A common problem when using model predictive control (MPC) in practice is the satisfaction of safety specifications beyond the prediction horizon. While theoretical works have shown that safety can be guaranteed by enforcing a suitable terminal set constraint or a sufficiently long prediction horizon, these techniques are difficult to apply and thus are rarely used by practitioners, especially in the case of general nonlinear dynamics. To solve this problem, we impose a tradeoff between exact recursive feasibility, computational tractability, and applicability to ”black-box” dynamics by learning an approximate discrete-time control barrier function and incorporating it into a variational inference MPC (VIMPC), a sampling-based MPC paradigm. To handle the resulting state constraints, we further propose a new sampling strategy that greatly reduces the variance of the estimated optimal control, improving the sample efficiency, and enabling real-time planning on a CPU. The resulting Neural Shield-VIMPC (NS-VIMPC) controller yields substantial safety improvements compared to existing sampling-based MPC controllers, even under badly designed cost functions. We validate our approach in both simulation and real-world hardware experiments.
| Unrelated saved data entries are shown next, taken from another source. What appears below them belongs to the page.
(** * Icon preparation scripts: fix_icon_padding.py and generate_app_icons.py

    A shallow embedding of the two command-line scripts under [scripts/]
    and the properties their specification states about them.

    Definitions:
    - [Py]: the Python values and built-ins the scripts use.  A [float] is
      an IEEE 754 binary64 number; an arithmetic operation returns the
      exact rational result rounded to the nearest binary64 value, ties to
      even ([rne]).  An [int] is unbounded ([Z]).
    - [Raster]: decoded images.
    - [Os]: the file system and standard output the scripts act on, and the
      state-and-exception monad their statements run in.
    - [PIL]: the Pillow operations that are called.  What Pillow computes
      in its C core (resampling, mode conversion, colour parsing, the
      "over" operator, the largest image side) is a parameter, [Pillow],
      with the properties relied on in [PillowSpec].
    - [Padder]: scripts/fix_icon_padding.py.
    - [IconGenerator]: scripts/generate_app_icons.py.
    - [Demo]: a concrete [Pillow] and concrete inputs.
    - [Extra]: how a run may change the world, and what it prints.

    Theorems:
    - [PyFacts], [PadderFacts]: rounding error of the float operations and
      the bounds on inset and resampled size that follow.
    - [RasterFacts], [PILFacts], [IconGeneratorFacts], [PadderRun]: pixel
      indexing, blending, paths, and what whole runs do.
    - [PadderClaims], [IconGeneratorClaims]: the properties C1 to C10.
    - [PadderGeometry], [RoundingOrder], [PadderInset], [PadderMore],
      [RunFacts]: two-sided rounding bounds, monotonicity of rounding, and
      what returning and failing runs went through.
    - [PadderExtras], [IconGeneratorExtras]: the further properties X1 to
      X20. *)

From Stdlib Require Import ZArith QArith Qabs Qround Qpower Lqa Lia.
From Stdlib Require Import Ascii String DecimalString SpecFloat.
From stdpp Require Import gmap strings list fin_maps.

Local Open Scope Z_scope.
(** * Account backend of the restaurant recommender: [server.js]

    A shallow embedding of the Express handlers of [server.js] (signup,
    login, preference update, user lookup) and of the three functions that
    own [users.json], followed by the properties of the account store.

    Conventions of the embedding.
    - A JavaScript string is the list of its UTF-16 code units.
    - A value taken from a JSON request body is a [JsVal]: undefined (field
      absent), null, a boolean, a number, a string or an array.  Numbers are
      the integer-valued ones (ids, counters, ratings such as [3.0]), below
      the magnitudes where a double stops being exact; object-valued request
      fields are not modelled.
    - A user record and a request body are JavaScript objects: finite maps
      from property names to values.
    - [bcryptjs], [JSON.parse], [JSON.stringify], the clock and the salt
      generator are not code of this repository: they are parameters.
    - A route handler is a function of [data], the document its call of
      [readUsers()] returns; its outcome holds the response it sends and
      the document it passes to [writeUsers], if any.  [serve] puts a
      handler between [readUsers] and [writeUsers] on the file. *)

From stdpp Require Import base strings gmap list fin_maps.
From Stdlib Require Import ZArith NArith Lia DecimalString.
From Stdlib Require DecimalPos.

Local Open Scope Z_scope.

(** ** Strings *)

Definition jsstring := list N.

(** Code units of a literal of the source file, which is UTF-8 encoded. *)
Fixpoint utf16_of_utf8 (bs : list N) : jsstring :=
  match bs with
  | [] => []
  | b0 :: t0 =>
    if (b0 <? 128)%N then b0 :: utf16_of_utf8 t0
    else match t0 with
    | [] => []
    | b1 :: t1 =>
      if (b0 <? 224)%N then ((b0 `mod` 32) * 64 + b1 `mod` 64)%N :: utf16_of_utf8 t1
      else match t1 with
      | [] => []
      | b2 :: t2 =>
        if (b0 <? 240)%N
        then ((b0 `mod` 16) * 4096 + (b1 `mod` 64) * 64 + b2 `mod` 64)%N
               :: utf16_of_utf8 t2
        else match t2 with
        | [] => []
        | b3 :: t3 =>
          let cp := ((b0 `mod` 8) * 262144 + (b1 `mod` 64) * 4096
                     + (b2 `mod` 64) * 64 + b3 `mod` 64 - 65536)%N in
          (55296 + cp `div` 1024)%N :: (56320 + cp `mod` 1024)%N
            :: utf16_of_utf8 t3
        end
      end
    end
  end.
Lemma rmatch_lit {R} t s g (k : pystr -> groups -> option R) :
  rmatch false (lit t) (t ++ s) g k = k s g.
Proof.
  revert s. induction t as [|c t IH]; intros s; [done |].
  destruct t as [|c' t'].
  - cbn [lit rmatch app]. unfold chr_eqb. by rewrite N.eqb_refl.
  - change (lit (c :: c' :: t')) with (Seq (Chr c) (lit (c' :: t'))).
    cbn [rmatch app]. unfold chr_eqb. rewrite N.eqb_refl. apply IH.
Qed.

Lemma uint_digits d : forallb is_digit (py (NilEmpty.string_of_uint d)) = true.
Proof. induction d; simpl; try done; exact IHd. Qed.

Lemma str_of_pos_digits p : digit_string (str_of_int (Z.pos p)).
Proof.
  unfold str_of_int. cbn [Z.to_int NilEmpty.string_of_int]. split; [| apply uint_digits].
  pose proof (Unsigned.to_uint_nonnil p) as H.
  destruct (Pos.to_uint p); done.
Qed.

Lemma str_of_neg p : str_of_int (Z.neg p) = py "-" ++ str_of_int (Z.pos p).
Proof. reflexivity. Qed.

Lemma lower_digits d : forallb is_digit d = true -> lower d = d.
Proof.
  intros H. unfold lower. rewrite <- (List.map_id d) at 2. apply List.map_ext_in.
  intros c Hc. rewrite forallb_forall in H. apply H in Hc.
  unfold is_digit in Hc. apply between_spec in Hc. unfold cp_lower.
  repeat match goal with
  | |- context [between ?lo ?hi c] =>
      let E := fresh "E" in
      destruct (between lo hi c) eqn:E; [apply between_spec in E; lia | clear E]
  end. done.
Qed.

Lemma search_wall owner post :
  digit_string owner -> digit_string post ->
  ∃ m, search (cat [str "wall"; Opt (Chr (ch "-")); Grp 1 digits; Chr (ch "_");
                    Grp 2 digits])
         (py "wall-" ++ owner ++ py "_" ++ post) = Some m
       ∧ group m 1 = owner ∧ group m 2 = post.
Proof.
  intros [Ho1 Ho2] [Hp1 Hp2].
  eexists. split.
  - unfold search. 
    change (py "wall-" ++ owner ++ py "_" ++ post)
      with (ch "w" :: (py "all-" ++ owner ++ py "_" ++ post)).
    cbn [search_flags]. unfold match_at.
    change (ch "w" :: (py "all-" ++ owner ++ py "_" ++ post))
      with (py "wall" ++ (ch "-" :: owner ++ ch "_" :: post)).
    cbn [cat]. unfold digits. cbn [rmatch]. unfold str. rewrite rmatch_lit.
    cbn [rmatch]. unfold chr_eqb at 1. rewrite N.eqb_refl.
    erewrite (plusc_greedy is_digit owner (ch "_" :: post));
      [reflexivity | exact Ho1 | exact Ho2 | reflexivity |].
    cbn beta iota. unfold chr_eqb. rewrite N.eqb_refl.
    rewrite <- (app_nil_r post) at 1.
    erewrite (plusc_greedy is_digit post []);
      [reflexivity | exact Hp1 | exact Hp2 | reflexivity | reflexivity].
  - unfold group. cbn [m_groups]. unfold groups.
    rewrite lookup_insert_ne, !lookup_insert_eq by done. cbn [default from_option id].
    split.
    + apply take_app_suffix.
    + cbn [length]. rewrite Nat.sub_0_r. apply firstn_all.
Qed.

Section RoundTrip.
Import VKParser.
Project Website: https://mit-realm.github.io/ns-vimpc/
- Extend policy neural CBF (PNCBF) to the discrete-time case and propose a novel approach to train a discrete-time PNCBF (DPNCBF) using policy evaluation.
- Propose Resampling-Based Rollout (RBR), a novel sampling strategy for handling state constraints in VIMPC inspired by particle filtering, which significantly improves
the sampling efficiency by lowering the variance of the estimated optimal control. - Simulation results on two benchmark tasks show the efficacy of NS-VIMPC compared to existing sampling-based MPC controllers in terms of safety and sample efficiency.
- Hardware experiments on AutoRally, a 1/5 scale autonomous driving platform, demonstrate the robustness of NS-VIMPC to unmodeled dynamical disturbances under adversarially tuned cost functions.